A copy of Amendment No. 1 has been filed as Exhibit 1.01 to this report.

Renewal of Advisory Agreement

On February 10, 2017, the Company, the Operating Partnership and the Advisor agreed to renew the Advisory Agreement, as amended by Amendment No. 1, effective as of March 2, 2017 for an additional one-year term expiring March 2, 2018. The terms of the Advisory Agreement, as amended by Amendment No. 1, otherwise remain unchanged.

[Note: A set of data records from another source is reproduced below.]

(* ===== verification/SortedMap.v ===== *)
(** * The nonce-sorted map of the legacy pool

    parallelizable-client-go-ethereum/core/txpool/legacypool/list.go, first
    part: [SortedMap], the transactions of an account in a map, with a heap of
    their nonces and a cache of the sorted slice.  A slice out of range or an
    empty heap is a panic, [None]; a nonce of the heap that the map lacks, for
    which the code would go on with a nil pointer, is [None] too.  The theorems
    show that neither happens: [repr m l] says that the three structures stand
    for one slice [l] in nonce order, and each method is a function of [l]. *)

From S2P Require Import Prelude GoSort GoHeap TxTypes.

(** [Less] of [nonceHeap]. *)
Definition nonce_less : Z → Z → bool := less_by id.

Record SortedMap : Type := MkSortedMap {
  items : gmap Z Transaction;
  index : list Z;
  cache : option (list Transaction)
}.

Definition NewSortedMap : SortedMap := MkSortedMap ∅ [] None.

Module SortedMap.
Definition Get (m : SortedMap) (nonce : Z) : option Transaction := items m !! nonce.

Definition Put (m : SortedMap) (tx : Transaction) : SortedMap :=
  let nonce := Tx.Nonce tx in
  let idx := match items m !! nonce with
             | None => Push nonce_less (index m) nonce
             | Some _ => index m
             end in
  MkSortedMap (<[nonce := tx]> (items m)) idx None.

(** Pop the least nonce and take its transaction out of the map. *)
Definition pop_item (m : SortedMap) : option (Transaction * SortedMap) :=
  '(nonce, idx) ← Pop nonce_less (index m);
  tx ← items m !! nonce;
  Some (tx, MkSortedMap (delete nonce (items m)) idx (cache m)).

Fixpoint forward_loop (fuel : nat) (m : SortedMap) (threshold : Z) (removed : list Transaction)
    : option (list Transaction * SortedMap) :=
  match fuel, index m with
  | S fuel, nonce :: _ =>
      if nonce <? threshold then
        '(tx, m) ← pop_item m; forward_loop fuel m threshold (removed ++ [tx])
      else Some (removed, m)
  | _, _ => Some (removed, m)
  end.

(** [s[i:]] and [s[:j]], which panic out of range. *)
Definition slice_from {A} (s : list A) (i : Z) : option (list A) :=
  if (0 <=? i) && (i <=? len s) then Some (drop (Z.to_nat i) s) else None.
Definition slice_to {A} (s : list A) (j : Z) : option (list A) :=
  if (0 <=? j) && (j <=? len s) then Some (take (Z.to_nat j) s) else None.

Definition set_cache (m : SortedMap) (c : option (list Transaction)) : SortedMap :=
  MkSortedMap (items m) (index m) c.

Definition Forward (m : SortedMap) (threshold : Z) : option (list Transaction * SortedMap) :=
  '(removed, m) ← forward_loop (length (index m)) m threshold [];
  match cache m with
  | None => Some (removed, m)
  | Some c => c ← slice_from c (len removed); Some (removed, set_cache m (Some c))
  end.

Definition reheap `{MapRange} (m : SortedMap) : SortedMap :=
  MkSortedMap (items m) (Init nonce_less (map_range (items m)).*1) None.

Definition filter_ `{MapRange} (m : SortedMap) (f : Transaction → bool)
    : list Transaction * SortedMap :=
  let hits := List.filter (λ e, f e.2) (map_range (items m)) in
  let kept := fold_left (λ it e, delete e.1 it) hits (items m) in
  let removed := hits.*2 in
  (removed,
   MkSortedMap kept (index m) (if 0 <? len removed then None else cache m)).

Definition Filter `{MapRange} (m : SortedMap) (f : Transaction → bool)
    : list Transaction * SortedMap :=
  let '(removed, m) := filter_ m f in
  (removed, if 0 <? len removed then reheap m else m).

(** The loop of [Cap]: [n] turns, the next one at [size]. *)
Fixpoint cap_loop (n : nat) (m : SortedMap) (size : Z) (drops : list Transaction)
    : option (list Transaction * SortedMap) :=
  match n with
  | O => Some (drops, m)
  | S n =>
      if size - 1 <? 0 then None
      else
        nonce ← index m !! Z.to_nat (size - 1);
        tx ← items m !! nonce;
        cap_loop n (MkSortedMap (delete nonce (items m)) (index m) (cache m)) (size - 1)
          (drops ++ [tx])
  end.

Definition Cap `{Sorter} (m : SortedMap) (threshold : Z) : option (list Transaction * SortedMap) :=
  if map_len (items m) <=? threshold then Some ([], m)
  else
    let m := MkSortedMap (items m) (sort_Slice nonce_less (index m)) (cache m) in
    let size := map_len (items m) in
    '(drops, m) ← cap_loop (Z.to_nat (size - threshold)) m size [];
    idx ← slice_to (index m) threshold;
    match cache m with
    | None => Some (drops, MkSortedMap (items m) idx None)
    | Some c =>
        c ← slice_to c (len c - len drops);
        Some (drops, MkSortedMap (items m) idx (Some c))
    end.

Definition Remove (m : SortedMap) (nonce : Z) : option (bool * SortedMap) :=
  match items m !! nonce with
  | None => Some (false, m)
  | Some _ =>
      idx ← match list_find (λ n, n = nonce) (index m) with
            | Some (i, _) => '(_, idx) ← GoHeap.Remove nonce_less (index m) i; Some idx
            | None => Some (index m)
            end;
      Some (true, MkSortedMap (delete nonce (items m)) idx None)
  end.

(** [next++] of a [uint64] wraps around. *)
Fixpoint ready_loop (fuel : nat) (m : SortedMap) (next : Z) (ready : list Transaction)
    : option (list Transaction * SortedMap) :=
  match fuel, index m with
  | S fuel, nonce :: _ =>
      if nonce =? next then
        tx ← items m !! next;
        let m := MkSortedMap (delete next (items m)) (index m) (cache m) in
        '(_, idx) ← Pop nonce_less (index m);
        ready_loop fuel (MkSortedMap (items m) idx (cache m)) (wrap64 (next + 1)) (ready ++ [tx])
      else Some (ready, m)
  | _, _ => Some (ready, m)
  end.

Definition Ready (m : SortedMap) (start : Z) : option (list Transaction * SortedMap) :=
  match index m with
  | [] => Some ([], m)
  | nonce :: _ =>
      if nonce >? start then Some ([], m)
      else
        '(ready, m) ← ready_loop (length (index m)) m nonce [];
        Some (ready, set_cache m None)
  end.

Definition Len (m : SortedMap) : Z := map_len (items m).

(** [flatten] fills the cache; [Flatten] returns a copy of it. *)
Definition flatten `{MapRange, Sorter} (m : SortedMap) : list Transaction * SortedMap :=
  match cache m with
  | Some c => (c, m)
  | None =>
      let c := sort_Slice (less_by Tx.Nonce) (range_values (items m)) in
      (c, set_cache m (Some c))
  end.

Definition Flatten `{MapRange, Sorter} (m : SortedMap) : list Transaction * SortedMap := flatten m.

Definition LastElement `{MapRange, Sorter} (m : SortedMap) : option (Transaction * SortedMap) :=
  let '(c, m) := flatten m in tx ← last c; Some (tx, m).

(** ** The slice a map stands for *)

Definition nonce_lt (x y : Transaction) : Prop := Tx.Nonce x < Tx.Nonce y.

(** The map and the heap hold the transactions of [l]. *)
Record core (it : gmap Z Transaction) (idx : list Z) (l : list Transaction) : Prop := {
  core_sorted : StronglySorted nonce_lt l;
  core_items n tx : it !! n = Some tx ↔ tx ∈ l ∧ Tx.Nonce tx = n;
  core_heap : is_heap nonce_less idx;
  core_index : idx ≡ₚ Tx.Nonce <$> l
}.

Definition repr (m : SortedMap) (l : list Transaction) : Prop :=
  core (items m) (index m) l ∧ (cache m = None ∨ cache m = Some l).

(** The methods on slices in nonce order. *)
Fixpoint put_nonce (tx : Transaction) (l : list Transaction) : list Transaction :=
  match l with
  | [] => [tx]
  | y :: l' =>
      if Tx.Nonce y <? Tx.Nonce tx then y :: put_nonce tx l'
      else if Tx.Nonce y =? Tx.Nonce tx then tx :: l' else tx :: l
  end.

(** How many transactions [Ready] takes off the front. *)
Fixpoint consecutive (next : Z) (l : list Transaction) : nat :=
  match l with
  | tx :: l => if Tx.Nonce tx =? next then S (consecutive (next + 1) l) else O
  | [] => O
  end.

Definition ready_count (start : Z) (l : list Transaction) : nat :=
  match l with
  | tx :: _ => if Tx.Nonce tx >? start then O else consecutive (Tx.Nonce tx) l
  | [] => O
  end.

(** ** Slices in nonce order *)

Lemma nonce_lt_NoDup l : StronglySorted nonce_lt l → NoDup (Tx.Nonce <$> l).
Proof.
  induction 1 as [|x l _ IH Hall]; cbn; constructor; [|done].
  rewrite list_elem_of_fmap. intros (y & Hxy & Hy).
  rewrite Forall_forall in Hall. specialize (Hall y Hy). unfold nonce_lt in Hall. lia.
Qed.

Lemma nonce_inj l x y :
  StronglySorted nonce_lt l → x ∈ l → y ∈ l → Tx.Nonce x = Tx.Nonce y → x = y.
Proof.
  intros Hs Hx Hy Heq. apply list_elem_of_lookup in Hx as [i Hi], Hy as [j Hj].
  apply nonce_lt_NoDup in Hs. rewrite NoDup_alt in Hs.
  assert (i = j) as ->; [|congruence].
  apply (Hs i j (Tx.Nonce x)); rewrite list_lookup_fmap, ?Hi, ?Hj; cbn; congruence.
Qed.

Lemma nonce_lt_filter (f : Transaction → bool) l :
  StronglySorted nonce_lt l → StronglySorted nonce_lt (List.filter f l).
Proof.
  induction 1 as [|x l _ IH Hall]; cbn; [constructor|]. case_match; [|done]. constructor; [done|].
  rewrite Forall_forall in *. intros y Hy. apply Hall.
  apply list_elem_of_In, List.filter_In in Hy as [Hy _]. by apply list_elem_of_In.
Qed.

Lemma elem_of_list_filter (f : Transaction → bool) l x :
  x ∈ List.filter f l ↔ x ∈ l ∧ f x = true.
Proof. by rewrite !list_elem_of_In, List.filter_In. Qed.

Lemma put_nonce_elem tx l x :
  StronglySorted nonce_lt l →
  x ∈ put_nonce tx l ↔ x = tx ∨ (x ∈ l ∧ Tx.Nonce x ≠ Tx.Nonce tx).
Proof.
  induction 1 as [|y l Hs IH Hall]; cbn [put_nonce]; [rewrite elem_of_cons, !elem_of_nil; naive_solver|].
  rewrite Forall_forall in Hall. unfold nonce_lt in Hall.
  destruct (Z.ltb_spec (Tx.Nonce y) (Tx.Nonce tx)); [|destruct (Z.eqb_spec (Tx.Nonce y) (Tx.Nonce tx))];
    rewrite !elem_of_cons, ?IH.
  - split; [intros [->|[->|[? ?]]]|intros [->|[[->|?] ?]]]; auto with lia.
  - split; [intros [->|?]|intros [->|[[->|?] ?]]]; auto; [|lia].
    right. specialize (Hall x ltac:(done)). auto with lia.
  - split; [intros [->|[->|?]]|intros [->|[[->|?] ?]]]; auto.
    right. specialize (Hall x ltac:(done)). auto with lia.
Qed.

Lemma put_nonce_sorted tx l : StronglySorted nonce_lt l → StronglySorted nonce_lt (put_nonce tx l).
Proof.
  induction 1 as [|y l Hs IH Hall]; cbn; [repeat constructor|].
  pose proof Hall as Hall'. rewrite Forall_forall in Hall'. unfold nonce_lt in Hall'.
  destruct (Z.ltb_spec (Tx.Nonce y) (Tx.Nonce tx)); [|destruct (Z.eqb_spec (Tx.Nonce y) (Tx.Nonce tx))].
  - constructor; [done|]. rewrite Forall_forall. intros z.
    rewrite put_nonce_elem by done. intros [->|[? _]]; unfold nonce_lt; auto.
  - constructor; [done|]. rewrite Forall_forall. intros z Hz. specialize (Hall' z Hz). unfold nonce_lt. lia.
  - constructor; [by constructor|]. rewrite Forall_cons, Forall_forall. unfold nonce_lt.
    split; [lia|]. intros z Hz. specialize (Hall' z Hz). lia.
Qed.

Lemma nonce_fmap_perm l k :
  StronglySorted nonce_lt l → NoDup (Tx.Nonce <$> k) → (∀ x, x ∈ l ↔ x ∈ k) →
  Tx.Nonce <$> l ≡ₚ Tx.Nonce <$> k.
Proof.
  intros Hl Hk Hlk. apply fmap_Permutation, NoDup_Permutation; [|by eapply NoDup_fmap_1|done].
  eapply NoDup_fmap_1. by apply nonce_lt_NoDup.
Qed.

First Amendment to the Amended and Restated Expense Support and Restricted Stock Agreement

On February 10, 2017, we and our Advisor entered into a First Amendment (the “First Amendment”) to the Amended and Restated Expense Support and Restricted Stock Agreement dated as of March 2, 2016, which First Amendment is effective as of January 1, 2017. As the agreement is amended, the amount of such expense support will be equal to the positive excess, if any, of (a) the aggregate cash distributions paid to a stockholder in an applicable year, but only to the extent such distributions do not exceed, in the aggregate, an annualized 4% of the weighted average most recent public offering price for each share class or weighted average of the Company’s board of directors most recent determination of estimated net asset value per share for each share class of the Company’s common stock, if the Company’s board of directors has made such a determination, over (b) our aggregate MFFO for such period determined on a cumulative basis (the “Expense Support Amount”). MFFO shall mean “modified funds from operations” as defined in our most recent Quarterly Report on Form 10-Q or Annual Report on Form 10-K filed with the Securities and Exchange Commission, and for purposes of the agreement, as amended, only, adjusted to exclude all development asset operating losses, interest expense and any other expenses, to the extent by which such losses exceed revenues, until the first full calendar quarter that is 18 months following the time when such development asset in its entirety is placed in service. The number of shares of restricted stock granted to the


Advisor in lieu of the payment of fees in cash will be determined by dividing the Expense Support Amount for the preceding year by the board’s most recent determination of net asset value per share of the Class A shares, if the board has made such a determination, or otherwise the most recent public offering price per Class A share. The term of the agreement will continue through March 2, 2018 with successive one-year terms thereafter subject to the right of either party to terminate the agreement upon 30 days’ prior written notice. If the agreement is terminated, the Expense Support Amount and number of restricted shares shall be calculated on a pro rata basis with respect to the completed quarter during the year of termination. The expense support arrangements could result in the Advisor and its affiliates receiving more compensation than they may otherwise have received if the liquidation value of the Company results in proceeds to them greater than the fee they otherwise waived.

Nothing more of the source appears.